When the directors of large
European corporates were asked if they were in a price war, 55%
said “yes”. When asked who had started it, 94% said it was someone
else! Business managers are always pressured to cut prices, but
give in when they needn’t, or hold out for too high a price, losing
the deal.

Better they are armed with
information from the outset that tells them the optimum price,
maximising the probability of winning the deal at the highest
possible price.

This is achievable through
excellent price management practices. Research by Dr John Hogan in
2011 showed that companies with optimal price management practices
enjoy profit margins 24% higher than their competitors. Which begs
the question: are you identifying the optimum price to quote in
every situation? How much time and effort do you put into pricing
compared to, say, credit management or setting residual values or
maintenance budgets?

You already have the data you need.
You know what margins you earn by deal size, equipment type, client
type, distribution route, payment profile, payment frequency, term,
mileage (if you lease vehicles), etc. You know which quotes have
been successful.

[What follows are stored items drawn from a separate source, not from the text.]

Lemma newest_open_operation s lane :
  state_wf s ->
  exists ops, findOpenOperations lane (Some (num_of_Z 1)) s = Ok ops /\
    ops !! 0%nat = last (unfinished lane (records s)).
Proof.
  intros Hwf. eexists. split; [apply findOpenOperations_eq; [done|apply one_limit_ok]|].
  by rewrite limit_take_one, reverse_head.
Qed.

Lemma memory_run_refines now c st :
  state_wf (ims_state st) ->
  let '(st', r) := Memory.run now c st in
  (ims_state st', r) = storage_step now c (ims_state st) /\ ims_metadata st' = ims_metadata st.
Proof.
  intros Hwf. destruct st as [md s]. simpl in Hwf.
  unfold storage_step. pose proof (fun m reply => storage_spec_guard now c s m reply Hwf) as Hg.
  unfold storage_spec in *. destruct c as [lane at_|lane to|ne lane|nr|n|id label]; cbn [Memory.run];
    [unfold Memory.createLane|unfold Memory.moveLane|unfold Memory.appendEntry
    |unfold Memory.appendRecord|unfold Memory.setName|unfold Memory.setLabel];
    mem_run; revert Hg; mrun.
  - destruct (validateNewLane lane s) as [[]|]; [|done].
    destruct (validateTarget at_ s) as [[]|]; [|done].
    mem_commit.
  - destruct (requireLane lane s) as [leaf|]; [|done].
    destruct (validateTarget to s) as [[]|]; [|done].
    mem_commit.
  - destruct (requireLane lane s) as [leaf|]; [|done].
    destruct (validateUnusedId (pe_id ne) s) as [[]|]; [|done].
    mem_commit.
  - destruct (requireLane (nr_lane nr) s) as [leaf|]; [|done].
    destruct (validateUnusedId (nr_id nr) s) as [[]|]; [|done].
    destruct (newest_open_operation s (nr_lane nr) Hwf) as (ops & -> & ->).
    destruct (last (unfinished (nr_lane nr) (records s))) as [o|]; simpl;
      destruct (starts_operation (nr_body nr)); try done;
      mem_commit.
  - mem_commit.
  - destruct (validateTarget (Some id) s) as [[]|]; [|done].
    mem_commit.
Qed.

#[export] Instance memory_storage_laws : SessionStorageLaws InMemorySessionStorage.
Proof.
  intros now c st Hwf. simpl in *. pose proof (memory_run_refines now c st Hwf) as H.
  destruct (Memory.run now c st) as [st' r]. by destruct H.
Qed.

(** C3. Every mutating call of the in-memory storage is the step of the abstract
    specification: it throws exactly the specified error and changes nothing, or
    commits exactly one mutation, stamped with the next sequence number and the
    lane's leaf; a validated mutation is never rejected by the state, and the
    metadata never changes. *)
Theorem memory_refines_storage now c st :
  state_wf (ims_state st) ->
  let '(st', r) := Memory.run now c st in
  (ims_state st', r) = storage_step now c (ims_state st) /\
  ims_metadata st' = ims_metadata st /\ state_wf (ims_state st') /\
  match r with
  | Ok _ => exists m, mutation_guard (ims_state st) m = true /\
                      ims_state st' = mutation_effect (ims_state st) m
  | Err _ => ims_state st' = ims_state st
  end.
Proof.
  intros Hwf. pose proof (memory_run_refines now c st Hwf) as H.
  pose proof (storage_step_wf now c _ Hwf) as Hwf'.
  destruct (Memory.run now c st) as [st' r]. destruct H as [H Hmd].
  rewrite <-H in Hwf'. split_and!; [done|done|exact Hwf'|].
  unfold storage_step in H.
  destruct (storage_spec now c (ims_state st)) as [[m reply]|e] eqn:Hs; injection H as H ->; [|done].
  exists m. split; [by eapply storage_spec_guard|done].
Qed.

(** ** Clients of the interface *)

Definition single_open (s : SessionState) : Prop :=
  forall lane, (length (unfinished lane (records s)) <= 1)%nat.

(** The sessions a storage can be left in. *)
Definition session_ok (s : SessionState) : Prop := state_wf s /\ single_open s.

Lemma last_nil {A} (l : list A) : last l = None -> l = [].
Proof. by rewrite last_None. Qed.

Lemma storage_step_ok now c s : session_ok s -> session_ok (storage_step now c s).1.
Proof.
  intros [Hwf Hone]. split; [by apply storage_step_wf|]. unfold storage_step.
  destruct (storage_spec now c s) as [[m reply]|e] eqn:Hs; [|done]. simpl.
  unfold storage_spec in Hs. revert Hs. mrun. intros Hs.
  destruct c as [lane at_|lane to|ne lane|nr|n|id label]; ok_inv Hs; simplify_eq; try done.
  intros lane. simpl. destruct (last (unfinished (nr_lane nr) (records s))) as [o|] eqn:Hlast.
  - destruct (starts_operation (nr_body nr)) eqn:Hst; simplify_eq. simpl.
    rewrite unfinished_snoc. unfold as_operation_started. simpl.
    destruct (nr_body nr); try done; rewrite app_nil_r;
      (etrans; [apply keep_length|apply Hone]).
  - simplify_eq. simpl. apply last_nil in Hlast. rewrite unfinished_snoc, length_app.
    case_bool_decide as Hl; simpl in Hl.
    + subst lane. change (lr_lane (stamped_record now s nr)) with (nr_lane nr).
      rewrite Hlast. simpl. destruct (as_operation_started _); simpl; lia.
    + pose proof (Hone lane).
      pose proof (keep_length (fun o => negb (finishes lane (osr_id o) (stamped_record now s nr)))
                              (unfinished lane (records s))).
      destruct (as_operation_started _); simpl; lia.
Qed.

Lemma unfinished_other lane rs :
  (forall r, r ∈ rs -> lr_lane r <> lane) -> unfinished lane rs = [].
Proof.
  induction rs as [|r rs IH]; intros H; simpl; [done|].
  rewrite (bool_decide_false (lr_lane r = lane)) by (apply H; by left).
  rewrite IH by (intros r' Hr'; apply H; by right). by destruct (as_operation_started r).
Qed.

Lemma initial_ok : session_ok initial_state.
Proof. split; [apply initial_wf|]. intros lane. simpl. lia. Qed.

(** A storage only ever extends its log, and never touches an entry again. *)
Definition extends (s s' : SessionState) : Prop :=
  exists items, log s' = log s ++ items /\ sequence s' = sequence s + zlen items /\
    entries s' = entries s ++ omap log_entry items /\
    records s' = records s ++ omap log_record items.

Lemma extends_refl s : extends s s.
Proof. exists []. rewrite zlen_nil. simpl. rewrite !app_nil_r, Z.add_0_r. done. Qed.
Lemma extends_trans s1 s2 s3 : extends s1 s2 -> extends s2 s3 -> extends s1 s3.
Proof.
  intros (i1 & L1 & Q1 & E1 & R1) (i2 & L2 & Q2 & E2 & R2). exists (i1 ++ i2).
  rewrite zlen_app, !omap_app, !(assoc_L (++)), <-L1, <-E1, <-R1.
  split_and!; try done. lia.
Qed.

Lemma effect_extends s m : mutation_guard s m = true -> extends s (mutation_effect s m).
Proof.
  intros Hg. exists [log_of m]. unfold mutation_guard in Hg.
  apply andb_true_iff in Hg as [Hs%Z.eqb_eq _].
  split_and!; [done|done|..]; destruct m; simpl; by rewrite ?app_nil_r.
Qed.

Lemma storage_step_extends now c s : state_wf s -> extends s (storage_step now c s).1.
Proof.
  intros Hwf. unfold storage_step.
  destruct (storage_spec now c s) as [[m reply]|e] eqn:Hs; [|apply extends_refl].
  apply effect_extends. by eapply storage_spec_guard.
Qed.

(** A client that issues calls one after the other and goes on after errors. *)
Section client.
Context {St : Type} `{SessionStorageLaws St}.

Fixpoint run_calls (cs : list (Z * storage_call)) (st : St) : St :=
  match cs with
  | [] => st
  | (now, c) :: cs' => run_calls cs' (storage_run now c st).1
  end.

Lemma run_step now c st :
  state_wf (storage_view st) ->
  storage_view (storage_run now c st).1 = (storage_step now c (storage_view st)).1.
Proof.
  intros Hwf. pose proof (storage_refines now c st Hwf) as Hr.
  destruct (storage_run now c st) as [st' r]. by rewrite <-Hr.
Qed.

Lemma run_calls_ok cs st :
  session_ok (storage_view st) ->
  session_ok (storage_view (run_calls cs st)) /\
  extends (storage_view st) (storage_view (run_calls cs st)).
Proof.
  revert st. induction cs as [|[now c] cs IH]; intros st Hok; simpl.
  - split; [done|apply extends_refl].
  - pose proof (run_step now c st (proj1 Hok)) as Hstep.
    destruct (IH (storage_run now c st).1) as [Hok' Hext].
    + rewrite Hstep. by apply storage_step_ok.
    + split; [done|]. eapply extends_trans; [|exact Hext].
      rewrite Hstep. apply storage_step_extends. apply Hok.
Qed.

(** C8. Whatever calls a client makes, in whatever order and however many of
    them throw, a storage that obeys the interface keeps the session
    well-formed with at most one open operation per lane, and its log,
    entries and records only ever grow at the end. *)
Theorem storage_calls_invariant cs st :
  session_ok (storage_view st) ->
  session_ok (storage_view (run_calls cs st)) /\
  extends (storage_view st) (storage_view (run_calls cs st)).
Proof. apply run_calls_ok. Qed.

(** Appending an entry to a lane chains it to the lane's leaf and moves the
    leaf to it: the new entry's branch is the new entry followed by the old
    leaf's branch, and no other lane moves. *)
Theorem appendEntry_chains now ne lane st st' e :
  state_wf (storage_view st) ->
  storage_run now (CallAppendEntry ne lane) st = (st', Ok (ReplyEntry e)) ->
  jm_get lane (lanes (storage_view st)) = Some (e_parentId e) /\
  jm_get lane (lanes (storage_view st')) = Some (Some (e_id e)) /\
  (forall l, l <> lane ->
     jm_get l (lanes (storage_view st')) = jm_get l (lanes (storage_view st))) /\
  e_id e = pe_id ne /\ e_body e = pe_body ne /\ e_seq e = sequence (storage_view st) + 1 /\
  getEntry (e_id e) (storage_view st') = Some e /\
  (forall path, root_path (entriesById (storage_view st')) e path ->
     exists rest, path = e :: rest /\
       match e_parentId e with
       | None => rest = []
       | Some p => exists pe, entriesById (storage_view st) !! p = Some pe /\
                              root_path (entriesById (storage_view st')) pe rest
       end).
Proof.
  intros Hwf Hrun. pose proof (storage_refines now (CallAppendEntry ne lane) st Hwf) as Hr.
  rewrite Hrun in Hr. unfold storage_step, storage_spec in Hr. revert Hr. mrun.
  destruct (requireLane lane (storage_view st)) as [leaf|] eqn:Hl; [|by intros [=]].
  apply requireLane_Ok in Hl.
  destruct (validateUnusedId _ _) as [[]|] eqn:Hu; [|by intros [=]].
  intros [= Hst' He]. subst e. rewrite Hst'. simpl.
  split_and!; try done.
  - apply jm_get_set_eq.
  - intros l Hne. by apply jm_get_set_ne.
  - unfold getEntry. simpl. apply lookup_insert_eq.
  - intros path Hpath. inversion Hpath as [? Hp|? p pe l Hp Hpe Hrest]; subst; simpl in *.
    + exists []. by rewrite Hp.
    + exists l. split; [done|]. rewrite Hp.
      destruct (wf_leaves _ Hwf lane p) as [pe' Hpe']; [by rewrite Hl, Hp|].
      exists pe'. split; [done|]. rewrite lookup_insert_ne in Hpe; [by simplify_eq|].
      intros Heq. apply validateUnusedId_Ok, negb_true_iff, bool_decide_eq_false in Hu.
      apply Hu. rewrite (wf_used _ Hwf), elem_of_app. left.
      apply (wf_byId_elem _ Hwf) in Hpe' as [Hin Hid]. rewrite Heq, <-Hid.
      by apply list_elem_of_fmap_2.
Qed.
End client.

(** ** The repository *)

Record repo_wf (r : InMemorySessionRepo) : Prop := {
  rw_keys : NoDup (jm_keys (sessions r));
  rw_handles : forall id l, jm_get id (sessions r) = Some l ->
    exists st, heap r !! l = Some st /\ sm_id (ims_metadata st) = id;
  rw_states : forall l st, heap r !! l = Some st -> session_ok (ims_state st) }.

Lemma empty_repo_wf : repo_wf empty_repo.
Proof. constructor; simpl; [constructor|done|by intros l st ?]. Qed.

Lemma register_wf id st r :
  repo_wf r -> session_ok (ims_state st) -> sm_id (ims_metadata st) = id ->
  repo_wf (Repo.register id st r).1.
Proof.
  intros [Hk Hh Hs] Hst Hid. constructor; simpl.
  - by apply jm_keys_set_NoDup.
  - intros id' l. rewrite jm_get_set. destruct (decide (id' = id)) as [->|Hne].
    + intros [= <-]. exists st. split; [|done]. by apply list_lookup_middle.
    + intros Hl. destruct (Hh id' l Hl) as (st' & Hl' & ?). exists st'. split; [|done].
      by apply lookup_app_l_Some.
  - intros l st' Hl. apply lookup_snoc_Some in Hl as [[_ Hl]|[_ ->]]; [by eapply Hs|done].
Qed.

(** A forked storage is as good as a new one, and has no open operation. *)
Lemma memory_fork_ok metadata options st st' :
  state_wf (ims_state st) -> Memory.fork metadata options st = Ok st' ->
  session_ok (ims_state st') /\ ims_metadata st' = metadata.
Proof.
  intros Hwf. unfold Memory.fork, createForkMutations, on_state. mrun.
  destruct (fork_selection options (ims_state st)) as [[es ps]|] eqn:Hsel; [|by intros [=]].
  destruct (fork_selection_replays _ _ _ _ Hwf Hsel) as [Hpf Hps].
  destruct (fork_replay es ps (ims_state st) Hpf Hps) as (s' & Ha & Hwf' & _ & Hr & _).
  simpl. rewrite Ha. intros [= <-]. split; [|done]. split; [done|].
  intros lane. simpl. rewrite Hr. simpl. lia.
Qed.
Lemma app_nul_inj a a' p p' :
  no_nul p -> no_nul p' -> a +:+ String nul p = a' +:+ String nul p' -> a = a' /\ p = p'.
Proof.
  revert a'. induction a as [|c a IH]; intros [|c' a']; simpl; intros Hp Hp' Heq.
  - by injection Heq as ->.
  - injection Heq as Hc Heq. subst p. by apply no_nul_app in Hp.
  - injection Heq as Hc Heq. subst p'. by apply no_nul_app in Hp'.
  - injection Heq as Hc Heq. destruct (IH a') as [-> ->]; by subst.
Qed.

Lemma pretty_N_go_no_nul x s : no_nul s -> no_nul (pretty_N_go x s).
Proof.
  revert s. induction (N.lt_wf_0 x) as [x _ IH]; intros s Hs.
  destruct (decide (x = 0)%N) as [->|Hx]; [by rewrite pretty_N_go_0|].
  rewrite pretty_N_go_step by lia. apply IH; [apply N.div_lt; lia|]. simpl. split; [|done].
  unfold pretty_N_char. by repeat case_match.
Qed.
Lemma pretty_N_no_nul (x : N) : no_nul (pretty x).
Proof.
  unfold pretty, pretty_N. case_decide; [by vm_compute|]. by apply pretty_N_go_no_nul.
Qed.
Lemma pretty_Z_no_nul (z : Z) : no_nul (pretty z).
Proof.
  unfold pretty, pretty_Z. destruct z as [|p|p]; [by vm_compute|apply pretty_N_no_nul|].
  simpl. split; [by vm_compute|]. apply pretty_N_no_nul.
Qed.

Lemma invocation_key_inj t t' :
  invocation_key t = invocation_key t' <->
  ts_assistantEntryId t = ts_assistantEntryId t' /\ ts_toolIndex t = ts_toolIndex t'.
Proof.
  unfold invocation_key. fold nul. split; [|by intros [-> ->]]. intros Heq.
  apply app_nul_inj in Heq as [? Hp]; [|apply pretty_Z_no_nul..].
  split; [done|]. by apply (inj pretty) in Hp.
Qed.

(** ** The protocol, declaratively *)

Definition attempt_of (run : string) (r : LaneRecord) : option StepAttempt :=
  match lr_body r with
  | RStepAttempt a => if bool_decide (sa_runId a = run) then Some a else None
  | _ => None
  end.
Definition enqueue_of (id : string) (r : LaneRecord) : option (Z * QueueEnqueued) :=
  match lr_body r with
  | RQueueEnqueued q => if bool_decide (pe_id (qe_target q) = id) then Some (lr_seq r, q) else None
  | _ => None
  end.

Section protocol.
Variable deepEqual : ProvisionedEntry -> ProvisionedEntry -> bool.
Variable byId : entryMap.
Implicit Type pre : list LaneRecord.

Definition started_in pre run := exists x, x ∈ pre /\ lr_id x = run /\
  exists o, lr_body x = ROperationStarted o.
Definition finished_in pre run := exists x o, x ∈ pre /\ lr_body x = ROperationFinished o /\
  of_runId o = run.
Definition aborted_in pre run := exists x, x ∈ pre /\ lr_body x = RAbortRequested run.
Definition invoked_in pre (t : ToolStarted) := exists x t', x ∈ pre /\
  lr_body x = RToolStarted t' /\ ts_assistantEntryId t' = ts_assistantEntryId t /\
  ts_toolIndex t' = ts_toolIndex t.
Definition dispatched_in pre run callId resultId := exists x t, x ∈ pre /\
  lr_body x = RToolStarted t /\ ts_runId t = run /\ ts_toolCallId t = callId /\
  ts_resultEntryId t = resultId.

(** An entry under a provisioned identifier has the provisioned content. *)
Definition exact_ok (t : ProvisionedEntry) := forall e, jm_get (pe_id t) byId = Some e ->
  deepEqual (strip e) t = true.
Definition result_ok (id : string) (p : Entry -> bool) := forall e, jm_get id byId = Some e ->
  p e = true.

Definition intent_ok (i : intent) : Prop :=
  match i with
  | IntentRun _ msgs _ _ => forall t, t ∈ msgs -> exact_ok t
  | IntentCompaction _ id => result_ok id (is_type TCompaction)
  | IntentNavigation _ _ _ _ (Some id) => id <> "" -> result_ok id (is_type TBranchSummary)
  | IntentNavigation _ _ _ _ None => True
  end.

Definition reason_ok (a : StepAttempt) : Prop :=
  match sa_step a with
  | StepCompaction => sa_compactionReason a ∈ [Some "manual"; Some "threshold"; Some "overflow"]
  | _ => sa_compactionReason a = None
  end.
(** Attempts of one step count up from 1; a step ends when its result exists. *)
Definition attempt_ok pre (seq : Z) (a : StepAttempt) : Prop :=
  match continuesSeries seq a (last (omap (attempt_of (sa_runId a)) pre)) byId with
  | Some p => sa_attempt a = sa_attempt p + 1 /\
      (sa_step a <> StepAssistant ->
       sa_resultEntryId a = sa_resultEntryId p /\ sa_compactionReason a = sa_compactionReason p)
  | None => sa_attempt a = 1
  end.
Definition attempt_result_ok (a : StepAttempt) : Prop :=
  result_ok (sa_resultEntryId a)
    match sa_step a with
    | StepAssistant => is_assistant
    | StepCompaction => is_type TCompaction
    | StepBranchSummary => is_type TBranchSummary
    end.

Definition tool_start_ok (t : ToolStarted) : Prop :=
  (exists e m c, jm_get (ts_assistantEntryId t) byId = Some e /\ entry_assistant e = Some m /\
     at_index (tool_calls m) (ts_toolIndex t) = Some c /\
     tc_id c = ts_toolCallId t /\ tc_name c = ts_toolName t) /\
  result_ok (ts_resultEntryId t) (is_result_of t).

You probably also subscribe to some external
market data.

With this data you should be able
to build useful insights into your current pricing approach and the
direction in which you need to change your current price for any
permutation of the deal.

Having made that deliberation,
change the price and monitor the result. If the change increases
your net contribution, use that insight to help you decide your
next step.

This isn’t rocket science, but it
does require time commitment, analysis to measure demand elasticity
at the most granular level, and a willingness to see this as a
long-term process rather than a one-off exercise.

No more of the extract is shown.